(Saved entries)
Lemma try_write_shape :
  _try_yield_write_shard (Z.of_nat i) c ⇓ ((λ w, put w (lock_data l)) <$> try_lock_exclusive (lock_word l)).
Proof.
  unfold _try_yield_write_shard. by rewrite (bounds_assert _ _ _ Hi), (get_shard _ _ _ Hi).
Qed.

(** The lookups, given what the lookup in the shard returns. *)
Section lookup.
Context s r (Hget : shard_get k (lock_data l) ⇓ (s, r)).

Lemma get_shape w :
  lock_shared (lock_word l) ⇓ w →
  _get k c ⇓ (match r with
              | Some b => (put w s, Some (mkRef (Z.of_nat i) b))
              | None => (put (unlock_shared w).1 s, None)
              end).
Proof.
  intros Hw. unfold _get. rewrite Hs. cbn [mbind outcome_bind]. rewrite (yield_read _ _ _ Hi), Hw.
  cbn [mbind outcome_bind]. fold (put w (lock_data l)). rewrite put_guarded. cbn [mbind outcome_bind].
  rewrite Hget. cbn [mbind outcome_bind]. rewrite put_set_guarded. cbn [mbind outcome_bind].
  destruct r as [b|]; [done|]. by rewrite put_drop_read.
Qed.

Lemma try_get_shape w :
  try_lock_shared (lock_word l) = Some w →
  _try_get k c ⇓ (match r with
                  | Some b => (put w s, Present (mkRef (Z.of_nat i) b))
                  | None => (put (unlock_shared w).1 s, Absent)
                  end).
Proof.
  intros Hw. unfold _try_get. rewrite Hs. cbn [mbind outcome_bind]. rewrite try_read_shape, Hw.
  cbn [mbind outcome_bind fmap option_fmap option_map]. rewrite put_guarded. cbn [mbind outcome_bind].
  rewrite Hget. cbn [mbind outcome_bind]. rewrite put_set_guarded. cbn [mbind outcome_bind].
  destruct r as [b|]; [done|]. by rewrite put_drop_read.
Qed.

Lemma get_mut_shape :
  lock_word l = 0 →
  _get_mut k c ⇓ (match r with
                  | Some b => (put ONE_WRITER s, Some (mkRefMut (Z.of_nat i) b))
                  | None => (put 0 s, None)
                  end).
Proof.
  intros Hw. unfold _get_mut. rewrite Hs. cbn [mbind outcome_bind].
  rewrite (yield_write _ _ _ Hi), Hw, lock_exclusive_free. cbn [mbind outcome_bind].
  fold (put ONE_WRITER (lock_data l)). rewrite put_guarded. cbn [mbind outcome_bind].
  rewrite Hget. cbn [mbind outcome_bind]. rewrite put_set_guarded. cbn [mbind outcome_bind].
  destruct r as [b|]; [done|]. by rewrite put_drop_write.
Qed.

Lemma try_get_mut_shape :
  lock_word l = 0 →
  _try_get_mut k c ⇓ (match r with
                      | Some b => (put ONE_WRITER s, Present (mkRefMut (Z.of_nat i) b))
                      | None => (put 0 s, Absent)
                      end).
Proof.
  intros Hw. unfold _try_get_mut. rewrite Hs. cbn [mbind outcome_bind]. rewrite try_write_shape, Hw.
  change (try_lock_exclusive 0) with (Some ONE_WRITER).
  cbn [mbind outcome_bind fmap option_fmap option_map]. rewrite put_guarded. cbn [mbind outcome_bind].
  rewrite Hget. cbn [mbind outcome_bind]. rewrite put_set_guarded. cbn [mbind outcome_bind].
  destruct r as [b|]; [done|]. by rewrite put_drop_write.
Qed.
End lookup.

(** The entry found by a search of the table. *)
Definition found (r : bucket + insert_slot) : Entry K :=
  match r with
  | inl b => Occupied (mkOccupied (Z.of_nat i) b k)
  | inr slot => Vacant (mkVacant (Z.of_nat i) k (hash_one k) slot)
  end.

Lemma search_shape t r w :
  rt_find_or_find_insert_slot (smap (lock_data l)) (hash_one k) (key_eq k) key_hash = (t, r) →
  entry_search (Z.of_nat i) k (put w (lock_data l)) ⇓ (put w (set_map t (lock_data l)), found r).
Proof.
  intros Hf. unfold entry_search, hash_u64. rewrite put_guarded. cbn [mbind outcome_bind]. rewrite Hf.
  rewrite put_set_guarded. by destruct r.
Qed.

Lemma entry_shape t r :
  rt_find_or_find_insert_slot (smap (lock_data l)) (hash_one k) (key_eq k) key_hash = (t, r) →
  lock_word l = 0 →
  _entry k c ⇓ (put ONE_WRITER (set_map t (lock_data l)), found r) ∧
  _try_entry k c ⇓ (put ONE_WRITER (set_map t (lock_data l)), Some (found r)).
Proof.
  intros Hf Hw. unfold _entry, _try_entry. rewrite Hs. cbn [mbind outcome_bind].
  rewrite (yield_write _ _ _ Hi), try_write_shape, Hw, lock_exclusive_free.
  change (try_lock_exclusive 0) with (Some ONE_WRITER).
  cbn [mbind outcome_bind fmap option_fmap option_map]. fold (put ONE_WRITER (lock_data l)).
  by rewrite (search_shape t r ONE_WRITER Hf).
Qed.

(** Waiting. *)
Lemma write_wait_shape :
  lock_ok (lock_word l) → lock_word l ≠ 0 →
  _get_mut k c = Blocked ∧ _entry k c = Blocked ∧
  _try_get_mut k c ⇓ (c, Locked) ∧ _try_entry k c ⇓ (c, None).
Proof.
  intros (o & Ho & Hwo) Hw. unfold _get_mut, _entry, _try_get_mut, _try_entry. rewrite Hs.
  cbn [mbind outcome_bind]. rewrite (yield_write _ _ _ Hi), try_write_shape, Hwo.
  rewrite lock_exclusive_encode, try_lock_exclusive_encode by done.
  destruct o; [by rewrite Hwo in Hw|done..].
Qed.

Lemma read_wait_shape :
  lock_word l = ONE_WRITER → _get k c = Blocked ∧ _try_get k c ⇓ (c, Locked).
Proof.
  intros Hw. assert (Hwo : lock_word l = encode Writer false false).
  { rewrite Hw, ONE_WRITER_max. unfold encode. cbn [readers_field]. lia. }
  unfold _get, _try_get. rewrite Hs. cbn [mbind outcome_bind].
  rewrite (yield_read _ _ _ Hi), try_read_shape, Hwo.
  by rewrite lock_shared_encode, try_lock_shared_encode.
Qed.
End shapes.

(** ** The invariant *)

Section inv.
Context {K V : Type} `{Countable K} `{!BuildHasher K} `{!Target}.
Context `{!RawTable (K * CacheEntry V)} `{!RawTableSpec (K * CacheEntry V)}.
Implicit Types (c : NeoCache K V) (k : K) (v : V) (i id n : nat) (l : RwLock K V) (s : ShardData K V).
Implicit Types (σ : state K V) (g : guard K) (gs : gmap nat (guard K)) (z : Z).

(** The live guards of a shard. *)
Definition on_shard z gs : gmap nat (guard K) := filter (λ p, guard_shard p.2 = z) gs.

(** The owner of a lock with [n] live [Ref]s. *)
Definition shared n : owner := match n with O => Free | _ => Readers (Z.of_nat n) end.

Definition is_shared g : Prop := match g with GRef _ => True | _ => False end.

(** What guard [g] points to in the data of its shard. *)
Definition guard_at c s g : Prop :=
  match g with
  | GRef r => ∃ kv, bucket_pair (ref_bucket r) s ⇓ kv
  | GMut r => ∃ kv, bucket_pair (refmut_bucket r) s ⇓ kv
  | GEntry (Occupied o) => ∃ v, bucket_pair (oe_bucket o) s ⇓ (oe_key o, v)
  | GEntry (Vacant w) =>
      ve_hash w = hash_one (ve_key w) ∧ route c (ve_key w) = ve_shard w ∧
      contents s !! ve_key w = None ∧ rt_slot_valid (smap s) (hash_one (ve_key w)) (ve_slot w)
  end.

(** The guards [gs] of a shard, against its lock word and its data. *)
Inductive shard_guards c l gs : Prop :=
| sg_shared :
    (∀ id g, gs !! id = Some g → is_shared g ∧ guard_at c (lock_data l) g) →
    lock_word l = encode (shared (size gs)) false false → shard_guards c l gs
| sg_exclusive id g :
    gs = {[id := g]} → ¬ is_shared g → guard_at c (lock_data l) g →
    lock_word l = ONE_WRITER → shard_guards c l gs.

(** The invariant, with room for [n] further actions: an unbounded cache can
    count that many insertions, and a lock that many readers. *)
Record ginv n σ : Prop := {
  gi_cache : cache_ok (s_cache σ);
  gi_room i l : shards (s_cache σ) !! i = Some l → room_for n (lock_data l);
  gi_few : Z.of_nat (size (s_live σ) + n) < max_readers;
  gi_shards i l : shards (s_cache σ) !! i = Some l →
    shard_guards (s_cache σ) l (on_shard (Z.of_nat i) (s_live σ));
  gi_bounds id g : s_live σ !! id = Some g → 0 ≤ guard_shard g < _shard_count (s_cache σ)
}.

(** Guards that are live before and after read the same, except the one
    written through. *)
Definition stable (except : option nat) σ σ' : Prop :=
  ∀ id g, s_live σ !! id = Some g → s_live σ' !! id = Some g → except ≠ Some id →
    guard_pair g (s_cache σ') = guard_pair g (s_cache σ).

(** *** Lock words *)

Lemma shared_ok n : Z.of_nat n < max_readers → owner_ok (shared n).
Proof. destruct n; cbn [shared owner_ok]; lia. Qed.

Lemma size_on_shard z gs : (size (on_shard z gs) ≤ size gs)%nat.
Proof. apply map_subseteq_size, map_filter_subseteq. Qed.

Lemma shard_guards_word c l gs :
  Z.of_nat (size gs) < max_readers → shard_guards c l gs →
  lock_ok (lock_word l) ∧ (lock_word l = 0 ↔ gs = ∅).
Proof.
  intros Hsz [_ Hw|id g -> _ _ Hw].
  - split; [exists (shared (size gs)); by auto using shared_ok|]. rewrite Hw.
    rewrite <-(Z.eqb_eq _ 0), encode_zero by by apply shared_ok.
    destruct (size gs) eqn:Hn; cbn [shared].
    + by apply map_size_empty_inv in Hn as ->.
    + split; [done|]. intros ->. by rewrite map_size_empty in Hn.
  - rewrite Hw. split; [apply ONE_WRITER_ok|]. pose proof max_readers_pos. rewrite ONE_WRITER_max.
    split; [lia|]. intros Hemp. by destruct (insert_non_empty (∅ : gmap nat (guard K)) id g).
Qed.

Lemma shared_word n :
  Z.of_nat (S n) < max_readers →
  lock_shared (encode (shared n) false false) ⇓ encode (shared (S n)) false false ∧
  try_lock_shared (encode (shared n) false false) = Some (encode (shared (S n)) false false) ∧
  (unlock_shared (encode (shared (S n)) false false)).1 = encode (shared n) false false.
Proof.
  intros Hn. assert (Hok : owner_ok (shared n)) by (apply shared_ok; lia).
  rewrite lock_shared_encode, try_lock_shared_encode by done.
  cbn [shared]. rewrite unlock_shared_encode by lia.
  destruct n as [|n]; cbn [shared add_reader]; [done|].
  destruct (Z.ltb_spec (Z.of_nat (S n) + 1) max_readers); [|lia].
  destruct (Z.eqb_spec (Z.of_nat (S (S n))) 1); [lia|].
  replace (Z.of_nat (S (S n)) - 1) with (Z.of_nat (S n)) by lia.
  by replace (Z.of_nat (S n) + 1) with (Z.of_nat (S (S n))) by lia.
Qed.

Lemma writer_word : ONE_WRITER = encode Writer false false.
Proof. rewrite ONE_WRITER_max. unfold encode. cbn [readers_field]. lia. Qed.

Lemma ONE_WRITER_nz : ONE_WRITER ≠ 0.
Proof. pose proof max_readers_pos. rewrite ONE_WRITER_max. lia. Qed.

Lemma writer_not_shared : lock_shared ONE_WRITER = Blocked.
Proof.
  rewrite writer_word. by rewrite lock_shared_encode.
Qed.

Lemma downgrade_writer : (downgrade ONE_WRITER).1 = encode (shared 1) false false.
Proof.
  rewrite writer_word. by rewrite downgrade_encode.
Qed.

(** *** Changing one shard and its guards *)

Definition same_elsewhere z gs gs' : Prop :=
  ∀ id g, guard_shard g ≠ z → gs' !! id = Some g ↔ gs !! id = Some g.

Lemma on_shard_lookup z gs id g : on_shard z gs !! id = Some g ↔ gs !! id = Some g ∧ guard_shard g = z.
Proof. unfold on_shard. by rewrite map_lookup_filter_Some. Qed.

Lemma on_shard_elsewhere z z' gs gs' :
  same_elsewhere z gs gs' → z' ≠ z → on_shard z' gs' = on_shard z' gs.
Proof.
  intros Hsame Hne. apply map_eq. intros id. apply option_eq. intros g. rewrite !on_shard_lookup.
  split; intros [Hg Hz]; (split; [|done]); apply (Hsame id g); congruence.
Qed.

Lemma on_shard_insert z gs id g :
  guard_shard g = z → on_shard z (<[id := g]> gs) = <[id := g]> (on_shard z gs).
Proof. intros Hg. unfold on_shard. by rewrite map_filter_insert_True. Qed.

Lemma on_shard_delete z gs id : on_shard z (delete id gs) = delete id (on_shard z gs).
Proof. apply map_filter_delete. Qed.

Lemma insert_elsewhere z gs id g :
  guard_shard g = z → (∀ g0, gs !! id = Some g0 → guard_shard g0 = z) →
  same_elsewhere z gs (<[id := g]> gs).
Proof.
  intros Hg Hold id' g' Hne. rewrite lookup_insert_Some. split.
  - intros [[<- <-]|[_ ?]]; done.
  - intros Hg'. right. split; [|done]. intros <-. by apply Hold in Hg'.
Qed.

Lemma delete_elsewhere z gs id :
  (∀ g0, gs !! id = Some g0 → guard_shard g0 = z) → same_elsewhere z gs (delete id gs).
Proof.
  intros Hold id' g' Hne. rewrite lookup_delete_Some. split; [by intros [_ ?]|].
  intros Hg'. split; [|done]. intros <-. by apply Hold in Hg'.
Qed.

--

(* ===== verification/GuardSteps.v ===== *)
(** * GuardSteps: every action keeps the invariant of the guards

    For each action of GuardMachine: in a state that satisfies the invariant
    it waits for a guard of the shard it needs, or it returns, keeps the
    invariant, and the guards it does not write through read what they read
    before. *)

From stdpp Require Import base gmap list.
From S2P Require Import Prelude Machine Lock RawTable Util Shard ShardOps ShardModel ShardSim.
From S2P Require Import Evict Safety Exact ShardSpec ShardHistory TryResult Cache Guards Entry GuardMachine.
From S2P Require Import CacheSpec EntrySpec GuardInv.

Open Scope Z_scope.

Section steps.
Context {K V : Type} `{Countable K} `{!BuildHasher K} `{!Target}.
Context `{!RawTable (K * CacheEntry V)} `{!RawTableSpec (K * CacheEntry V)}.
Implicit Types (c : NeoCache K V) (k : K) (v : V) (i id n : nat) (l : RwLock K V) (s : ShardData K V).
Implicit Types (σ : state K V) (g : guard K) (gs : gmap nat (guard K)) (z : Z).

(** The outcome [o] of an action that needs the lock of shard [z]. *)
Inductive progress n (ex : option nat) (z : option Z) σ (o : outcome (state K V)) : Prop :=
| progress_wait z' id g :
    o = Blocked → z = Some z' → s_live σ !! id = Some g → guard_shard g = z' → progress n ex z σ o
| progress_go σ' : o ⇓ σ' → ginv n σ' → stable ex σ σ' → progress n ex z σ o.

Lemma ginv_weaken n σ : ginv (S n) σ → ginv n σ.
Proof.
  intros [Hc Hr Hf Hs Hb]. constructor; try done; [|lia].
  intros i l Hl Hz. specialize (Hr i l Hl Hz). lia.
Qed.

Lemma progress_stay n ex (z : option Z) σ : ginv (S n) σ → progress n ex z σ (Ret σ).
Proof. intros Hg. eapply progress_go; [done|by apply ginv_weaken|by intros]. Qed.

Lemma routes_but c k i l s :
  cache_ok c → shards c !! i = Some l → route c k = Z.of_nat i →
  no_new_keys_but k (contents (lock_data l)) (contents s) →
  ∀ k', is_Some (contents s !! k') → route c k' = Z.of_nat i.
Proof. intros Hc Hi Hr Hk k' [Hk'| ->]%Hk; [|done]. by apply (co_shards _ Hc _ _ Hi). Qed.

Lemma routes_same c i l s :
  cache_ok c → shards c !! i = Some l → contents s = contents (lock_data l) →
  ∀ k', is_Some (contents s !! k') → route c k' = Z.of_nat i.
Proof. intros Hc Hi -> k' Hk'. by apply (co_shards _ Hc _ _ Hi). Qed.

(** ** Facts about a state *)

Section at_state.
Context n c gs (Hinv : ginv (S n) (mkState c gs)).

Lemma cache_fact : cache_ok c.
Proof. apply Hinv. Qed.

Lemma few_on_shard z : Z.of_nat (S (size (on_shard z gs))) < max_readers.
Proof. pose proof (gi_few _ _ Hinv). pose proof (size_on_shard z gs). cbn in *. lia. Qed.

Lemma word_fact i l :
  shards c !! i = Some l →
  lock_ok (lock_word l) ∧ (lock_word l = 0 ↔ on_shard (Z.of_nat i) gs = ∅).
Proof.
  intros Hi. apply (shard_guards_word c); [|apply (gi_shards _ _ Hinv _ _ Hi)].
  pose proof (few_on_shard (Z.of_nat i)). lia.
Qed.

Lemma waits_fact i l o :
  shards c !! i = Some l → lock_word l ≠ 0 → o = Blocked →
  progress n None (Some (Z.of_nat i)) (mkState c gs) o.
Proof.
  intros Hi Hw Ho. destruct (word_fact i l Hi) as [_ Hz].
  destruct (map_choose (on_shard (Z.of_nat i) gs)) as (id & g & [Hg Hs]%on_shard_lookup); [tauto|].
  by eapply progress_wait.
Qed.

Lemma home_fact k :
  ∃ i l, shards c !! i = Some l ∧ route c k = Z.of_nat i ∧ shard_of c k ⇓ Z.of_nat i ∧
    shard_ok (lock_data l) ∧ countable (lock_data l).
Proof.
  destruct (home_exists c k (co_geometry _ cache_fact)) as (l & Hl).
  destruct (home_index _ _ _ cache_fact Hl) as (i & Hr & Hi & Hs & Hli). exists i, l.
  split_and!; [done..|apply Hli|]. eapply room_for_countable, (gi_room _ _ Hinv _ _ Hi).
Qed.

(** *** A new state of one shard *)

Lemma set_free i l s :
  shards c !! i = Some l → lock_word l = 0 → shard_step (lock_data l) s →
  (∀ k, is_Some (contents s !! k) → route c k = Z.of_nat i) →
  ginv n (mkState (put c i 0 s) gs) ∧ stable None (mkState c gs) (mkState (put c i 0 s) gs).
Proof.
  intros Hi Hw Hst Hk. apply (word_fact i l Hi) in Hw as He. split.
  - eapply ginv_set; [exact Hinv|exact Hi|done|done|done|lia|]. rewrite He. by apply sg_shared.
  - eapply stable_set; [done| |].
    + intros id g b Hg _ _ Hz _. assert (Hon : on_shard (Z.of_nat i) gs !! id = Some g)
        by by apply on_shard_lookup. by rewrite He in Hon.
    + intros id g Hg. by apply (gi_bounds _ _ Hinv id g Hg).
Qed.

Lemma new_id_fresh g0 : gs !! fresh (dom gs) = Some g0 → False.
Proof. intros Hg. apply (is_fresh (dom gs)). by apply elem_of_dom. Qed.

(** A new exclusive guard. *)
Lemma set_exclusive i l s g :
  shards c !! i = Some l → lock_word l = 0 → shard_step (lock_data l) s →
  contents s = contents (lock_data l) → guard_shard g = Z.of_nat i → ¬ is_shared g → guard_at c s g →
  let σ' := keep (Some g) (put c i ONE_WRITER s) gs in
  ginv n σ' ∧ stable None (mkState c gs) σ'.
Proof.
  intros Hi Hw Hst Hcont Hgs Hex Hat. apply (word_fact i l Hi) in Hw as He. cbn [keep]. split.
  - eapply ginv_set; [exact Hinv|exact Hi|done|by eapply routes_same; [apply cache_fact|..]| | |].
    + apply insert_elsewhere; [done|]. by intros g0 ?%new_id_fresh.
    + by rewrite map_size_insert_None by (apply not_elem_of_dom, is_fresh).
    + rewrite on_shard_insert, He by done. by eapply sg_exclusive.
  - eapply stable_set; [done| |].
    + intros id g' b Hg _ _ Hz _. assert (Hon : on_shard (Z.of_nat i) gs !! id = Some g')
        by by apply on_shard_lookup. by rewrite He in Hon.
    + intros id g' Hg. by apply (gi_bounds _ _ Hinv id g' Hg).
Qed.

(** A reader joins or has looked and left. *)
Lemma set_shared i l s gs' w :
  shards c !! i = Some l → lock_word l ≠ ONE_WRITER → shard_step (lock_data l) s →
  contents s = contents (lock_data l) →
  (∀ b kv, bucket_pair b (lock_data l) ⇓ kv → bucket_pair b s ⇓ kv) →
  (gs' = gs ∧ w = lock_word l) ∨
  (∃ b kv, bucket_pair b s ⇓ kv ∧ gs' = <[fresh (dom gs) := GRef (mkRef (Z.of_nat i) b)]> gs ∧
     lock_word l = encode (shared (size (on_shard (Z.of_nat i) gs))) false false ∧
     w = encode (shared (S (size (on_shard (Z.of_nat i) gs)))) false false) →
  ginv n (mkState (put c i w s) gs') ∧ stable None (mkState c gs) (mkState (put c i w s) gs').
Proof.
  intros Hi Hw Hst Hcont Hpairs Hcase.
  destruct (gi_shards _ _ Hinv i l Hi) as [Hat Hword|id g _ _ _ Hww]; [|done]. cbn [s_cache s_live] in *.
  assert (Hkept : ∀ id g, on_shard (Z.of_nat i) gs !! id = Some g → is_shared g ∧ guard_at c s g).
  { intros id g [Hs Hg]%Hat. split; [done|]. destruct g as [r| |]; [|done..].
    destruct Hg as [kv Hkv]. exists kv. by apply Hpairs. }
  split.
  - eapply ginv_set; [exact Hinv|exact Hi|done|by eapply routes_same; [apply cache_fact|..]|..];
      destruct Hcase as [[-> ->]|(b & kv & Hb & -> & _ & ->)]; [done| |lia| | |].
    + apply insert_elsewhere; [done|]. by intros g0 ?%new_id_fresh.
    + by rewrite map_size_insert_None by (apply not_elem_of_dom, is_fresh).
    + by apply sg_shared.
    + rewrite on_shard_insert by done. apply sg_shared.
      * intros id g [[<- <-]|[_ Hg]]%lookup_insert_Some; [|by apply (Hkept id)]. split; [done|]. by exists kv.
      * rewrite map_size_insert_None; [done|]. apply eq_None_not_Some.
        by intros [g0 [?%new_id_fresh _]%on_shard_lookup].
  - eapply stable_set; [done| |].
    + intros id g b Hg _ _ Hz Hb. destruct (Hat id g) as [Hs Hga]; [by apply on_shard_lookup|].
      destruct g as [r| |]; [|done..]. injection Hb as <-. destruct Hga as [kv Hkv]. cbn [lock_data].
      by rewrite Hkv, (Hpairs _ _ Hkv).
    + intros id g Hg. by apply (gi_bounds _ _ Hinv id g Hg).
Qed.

==

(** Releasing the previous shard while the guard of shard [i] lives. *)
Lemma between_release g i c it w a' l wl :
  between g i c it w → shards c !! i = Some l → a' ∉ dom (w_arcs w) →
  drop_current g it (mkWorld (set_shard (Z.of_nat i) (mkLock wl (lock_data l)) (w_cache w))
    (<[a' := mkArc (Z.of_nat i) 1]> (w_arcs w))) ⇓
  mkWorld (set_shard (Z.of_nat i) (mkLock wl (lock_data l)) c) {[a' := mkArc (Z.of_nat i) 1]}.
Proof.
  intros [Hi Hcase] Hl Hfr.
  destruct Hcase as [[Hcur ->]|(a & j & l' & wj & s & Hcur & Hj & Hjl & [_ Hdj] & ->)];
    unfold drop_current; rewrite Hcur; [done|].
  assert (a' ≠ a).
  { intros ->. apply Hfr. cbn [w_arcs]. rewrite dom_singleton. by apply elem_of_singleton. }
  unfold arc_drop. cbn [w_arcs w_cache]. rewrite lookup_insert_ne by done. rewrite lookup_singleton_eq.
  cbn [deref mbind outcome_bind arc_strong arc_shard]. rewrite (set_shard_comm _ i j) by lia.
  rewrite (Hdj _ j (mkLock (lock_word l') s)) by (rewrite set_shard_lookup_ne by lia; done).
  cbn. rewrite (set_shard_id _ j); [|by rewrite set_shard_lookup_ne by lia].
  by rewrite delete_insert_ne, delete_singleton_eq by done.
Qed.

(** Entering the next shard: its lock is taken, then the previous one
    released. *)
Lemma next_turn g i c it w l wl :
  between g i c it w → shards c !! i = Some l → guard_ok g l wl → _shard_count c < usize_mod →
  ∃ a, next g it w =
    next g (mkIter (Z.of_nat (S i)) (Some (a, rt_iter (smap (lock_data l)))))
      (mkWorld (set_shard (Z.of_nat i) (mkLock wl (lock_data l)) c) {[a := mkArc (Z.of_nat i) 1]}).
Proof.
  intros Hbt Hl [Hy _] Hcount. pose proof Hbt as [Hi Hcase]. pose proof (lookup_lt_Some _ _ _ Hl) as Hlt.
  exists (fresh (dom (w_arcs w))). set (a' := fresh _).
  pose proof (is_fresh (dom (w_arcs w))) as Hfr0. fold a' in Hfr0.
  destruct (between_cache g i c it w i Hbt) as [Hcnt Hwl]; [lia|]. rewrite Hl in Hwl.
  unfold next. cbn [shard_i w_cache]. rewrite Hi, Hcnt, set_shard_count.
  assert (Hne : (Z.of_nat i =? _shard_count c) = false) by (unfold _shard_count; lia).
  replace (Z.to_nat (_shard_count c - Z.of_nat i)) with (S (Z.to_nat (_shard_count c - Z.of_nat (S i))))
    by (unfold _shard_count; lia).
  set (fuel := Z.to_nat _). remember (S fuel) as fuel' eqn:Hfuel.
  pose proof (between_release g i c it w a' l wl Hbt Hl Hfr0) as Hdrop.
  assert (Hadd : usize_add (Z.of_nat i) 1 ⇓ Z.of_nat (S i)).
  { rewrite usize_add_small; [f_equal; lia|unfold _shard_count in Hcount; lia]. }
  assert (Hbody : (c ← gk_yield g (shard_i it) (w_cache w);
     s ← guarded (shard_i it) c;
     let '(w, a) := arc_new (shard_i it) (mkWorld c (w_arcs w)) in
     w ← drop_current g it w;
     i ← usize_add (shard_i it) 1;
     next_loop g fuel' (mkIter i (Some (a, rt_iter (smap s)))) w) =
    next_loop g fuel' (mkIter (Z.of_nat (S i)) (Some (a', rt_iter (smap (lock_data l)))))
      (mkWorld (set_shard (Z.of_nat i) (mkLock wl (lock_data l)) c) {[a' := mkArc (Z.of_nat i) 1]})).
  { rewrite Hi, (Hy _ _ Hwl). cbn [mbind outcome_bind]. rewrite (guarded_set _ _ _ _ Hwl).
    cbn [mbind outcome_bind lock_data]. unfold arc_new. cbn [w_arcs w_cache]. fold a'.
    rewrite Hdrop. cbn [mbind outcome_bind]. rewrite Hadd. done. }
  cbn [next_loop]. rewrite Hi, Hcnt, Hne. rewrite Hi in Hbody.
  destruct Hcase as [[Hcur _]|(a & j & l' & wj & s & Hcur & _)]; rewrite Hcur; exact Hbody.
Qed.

- TRY IT
Copy the lines of the data above exactly as written, beginning with the line containing "contents s = contents (lock_data l) → guard_shard" and ending with the line containing "lock_word l = encode (shared (size (on_shard", and leave out all other lines.

- EXERCISE OUTPUT
  contents s = contents (lock_data l) → guard_shard g = Z.of_nat i → ¬ is_shared g → guard_at c s g →
  let σ' := keep (Some g) (put c i ONE_WRITER s) gs in
  ginv n σ' ∧ stable None (mkState c gs) σ'.
Proof.
  intros Hi Hw Hst Hcont Hgs Hex Hat. apply (word_fact i l Hi) in Hw as He. cbn [keep]. split.
  - eapply ginv_set; [exact Hinv|exact Hi|done|by eapply routes_same; [apply cache_fact|..]| | |].
    + apply insert_elsewhere; [done|]. by intros g0 ?%new_id_fresh.
    + by rewrite map_size_insert_None by (apply not_elem_of_dom, is_fresh).
    + rewrite on_shard_insert, He by done. by eapply sg_exclusive.
  - eapply stable_set; [done| |].
    + intros id g' b Hg _ _ Hz _. assert (Hon : on_shard (Z.of_nat i) gs !! id = Some g')
        by by apply on_shard_lookup. by rewrite He in Hon.
    + intros id g' Hg. by apply (gi_bounds _ _ Hinv id g' Hg).
Qed.

(** A reader joins or has looked and left. *)
Lemma set_shared i l s gs' w :
  shards c !! i = Some l → lock_word l ≠ ONE_WRITER → shard_step (lock_data l) s →
  contents s = contents (lock_data l) →
  (∀ b kv, bucket_pair b (lock_data l) ⇓ kv → bucket_pair b s ⇓ kv) →
  (gs' = gs ∧ w = lock_word l) ∨
  (∃ b kv, bucket_pair b s ⇓ kv ∧ gs' = <[fresh (dom gs) := GRef (mkRef (Z.of_nat i) b)]> gs ∧
     lock_word l = encode (shared (size (on_shard (Z.of_nat i) gs))) false false ∧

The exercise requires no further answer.